Ele riu, uma risada íntima que me cortou profundamente. Ele estava ali, na minha casa, me humilhando abertamente, me tratando como um estorvo inconveniente em sua nova vida gloriosa.
"Também te amo. Beijo."
Ele desligou e jogou o celular no sofá.
"Satisfeita?", ele perguntou, com sarcasmo. "Ou quer que eu implore seu perdão de joelhos?"
Antes que eu pudesse responder, a campainha tocou.
Nós dois gelamos.
Pedro foi até a porta e a abriu.
Parada no corredor, com um sorriso vitorioso e a mão pousada protetoramente sobre a barriga, estava Juliana. Ela usava um vestido caro que realçava a pequena protuberância de sua gravidez e me olhava de cima a baixo com um ar de superioridade.
"Pedro, querido, você está demorando," ela disse, a voz doce e venenosa. Ela entrou no apartamento, ignorando minha presença, e passou os braços ao redor do pescoço de Pedro, beijando-o longamente na boca.
Foi um beijo calculado. Uma performance. Uma demonstração de poder feita para me quebrar.
E funcionou. Vê-los juntos, na minha sala, foi como levar um soco no estômago.
Juliana finalmente se afastou dele e se virou para mim. Seu sorriso era puro desprezo.
"Ah, Sofia. Você ainda está aqui."
Ela falou meu nome como se fosse uma sujeira em sua boca.
"Eu imaginava que você já teria tido o bom senso de ir embora."
"Esta é a minha casa," eu disse, minha voz saindo mais fraca do que eu gostaria.
"Era," ela corrigiu, passeando o olhar pelo meu pequeno apartamento com desdém. "Agora é só um lugar onde o Pedro guardava as coisas velhas dele. E falando nisso..."
Ela se virou para Pedro, que observava a cena com uma mistura de desconforto e submissão. Ele era um cachorrinho treinado na frente dela.
"Querido, por que você não me disse que ela ainda estava aqui? Eu não gosto de respirar o mesmo ar que perdedoras. Me dá náuseas."

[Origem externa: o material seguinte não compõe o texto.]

Lemma decode_encode e : entry_wf e -> decode_entry (encode_entry e) = e.
Proof.
  destruct e as [a|a|o|a|ty payload]; cbn [entry_wf]; intros Hwf.
  - transitivity (MLocalApic (mkLapic (la_processor_id a) (la_apic_id a) (from_le_bytes (to_le_bytes 4 (la_flags a)))));
      [reflexivity|]. rewrite from_to_le_bytes by ulia. by destruct a.
  - transitivity (MIoApic (mkIoApicInfo (ia_id a) (from_le_bytes (to_le_bytes 4 (ia_address a)))
      (from_le_bytes (to_le_bytes 4 (ia_gsi_base a))))); [reflexivity|].
    rewrite !from_to_le_bytes by ulia. by destruct a.
  - transitivity (MOverride (mkOverride (so_bus o) (so_source o) (from_le_bytes (to_le_bytes 4 (so_gsi o)))
      (from_le_bytes (to_le_bytes 2 (so_flags o))))); [reflexivity|].
    rewrite !from_to_le_bytes by ulia. by destruct o.
  - transitivity (MLocalX2Apic (mkX2apic (from_le_bytes (to_le_bytes 4 (lx_uid a)))
      (from_le_bytes (to_le_bytes 4 (lx_x2apic_id a))) (from_le_bytes (to_le_bytes 4 (lx_flags a)))));
      [reflexivity|]. rewrite !from_to_le_bytes by ulia. by destruct a.
  - destruct Hwf as (H0 & H1 & H2 & H9). unfold decode_entry. cbn [encode_entry].
    change (([ty; Z.of_nat (length payload) + 2] ++ payload) !!! 0%nat) with ty.
    by rewrite !(proj2 (Z.eqb_neq ty _)).
Qed.

Lemma encode_chunk e : chunk_ok (encode_entry e).
Proof. destruct e; unfold chunk_ok; cbn; try done. f_equal. lia. Qed.

Lemma sub_slice_literal {E} (pre mid post : list Z) (a b : Z) :
  a = Z.of_nat (length pre) -> b = Z.of_nat (length pre + length mid) ->
  sub_slice (E := E) (pre ++ mid ++ post) a b = Ok mid.
Proof.
  intros -> ->. unfold sub_slice, slice_getZ. rewrite !length_app.
  rewrite (proj2 (Z.leb_le _ _)), (proj2 (Z.leb_le _ _)) by lia. cbn [andb].
  replace (Z.to_nat (Z.of_nat (length pre + length mid) - Z.of_nat (length pre))) with (length mid) by lia.
  by rewrite Nat2Z.id, drop_app_length, take_app_length.
Qed.

Lemma byte_at_mid {E} (pre mid post : list Z) i x :
  mid !! i = Some x -> byte_at (E := E) (pre ++ mid ++ post) (Z.of_nat (length pre + i)) = Ok x.
Proof.
  intros Hi. unfold byte_at. rewrite Nat2Z.id, lookup_app_r by lia.
  replace (length pre + i - length pre)%nat with i by lia. by rewrite (lookup_app_l_Some _ _ _ _ Hi).
Qed.

Lemma chunk_length c : chunk_ok c -> (2 <= length c)%nat.
Proof. intros Hc. apply lookup_lt_Some in Hc. lia. Qed.

Lemma chunks_count cs : Forall chunk_ok cs -> (length cs <= length (concat cs))%nat.
Proof.
  induction 1 as [|c cs Hc _ IH]; [done|]. cbn [concat length]. rewrite length_app.
  apply chunk_length in Hc. lia.
Qed.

Pedro encolheu os ombros, parecendo um menino pego fazendo travessura.
"Eu estou resolvendo isso, Ju. Ela já está de saída."
"De saída?", eu repeti, incrédula. "Você está me expulsando da minha própria casa?"
Juliana riu, uma risada curta e cruel.
"Sua casa? Não seja ridícula. Esse lugar é um cubículo. O Pedro merece coisa melhor. Nós merecemos coisa melhor. E estamos nos mudando para a minha cobertura na semana que vem."
Ela se aproximou do sofá onde eu estava sentada. Seu perfume caro invadiu meu espaço, sufocante.
"Então, sim. Você está de saída. Na verdade, eu quero que você saia agora. A sua presença me incomoda. E incomoda o nosso bebê."
Ela acariciou a barriga, usando seu filho ainda não nascido como uma arma contra mim.
Eu olhei para Pedro, esperando que ele dissesse alguma coisa. Que ele defendesse o mínimo de decência. Mas ele apenas desviou o olhar, concordando silenciosamente com a crueldade dela. Ele já tinha me descartado. Eu era o passado. Ela era o futuro brilhante dele.
"Faça suas malas, Sofia," Juliana ordenou, a voz fria como gelo. "O show acabou. Pegue sua vidinha medíocre e desapareça. O Pedro tem coisas mais importantes com que se preocupar agora."
Ela se sentou na minha poltrona favorita, cruzou as pernas e me encarou, esperando que eu obedecesse.
Naquele momento, eu não senti apenas dor. Senti uma humilhação tão profunda, tão avassaladora, que queimava por dentro. Eles não tinham apenas terminado comigo. Eles estavam tentando me apagar.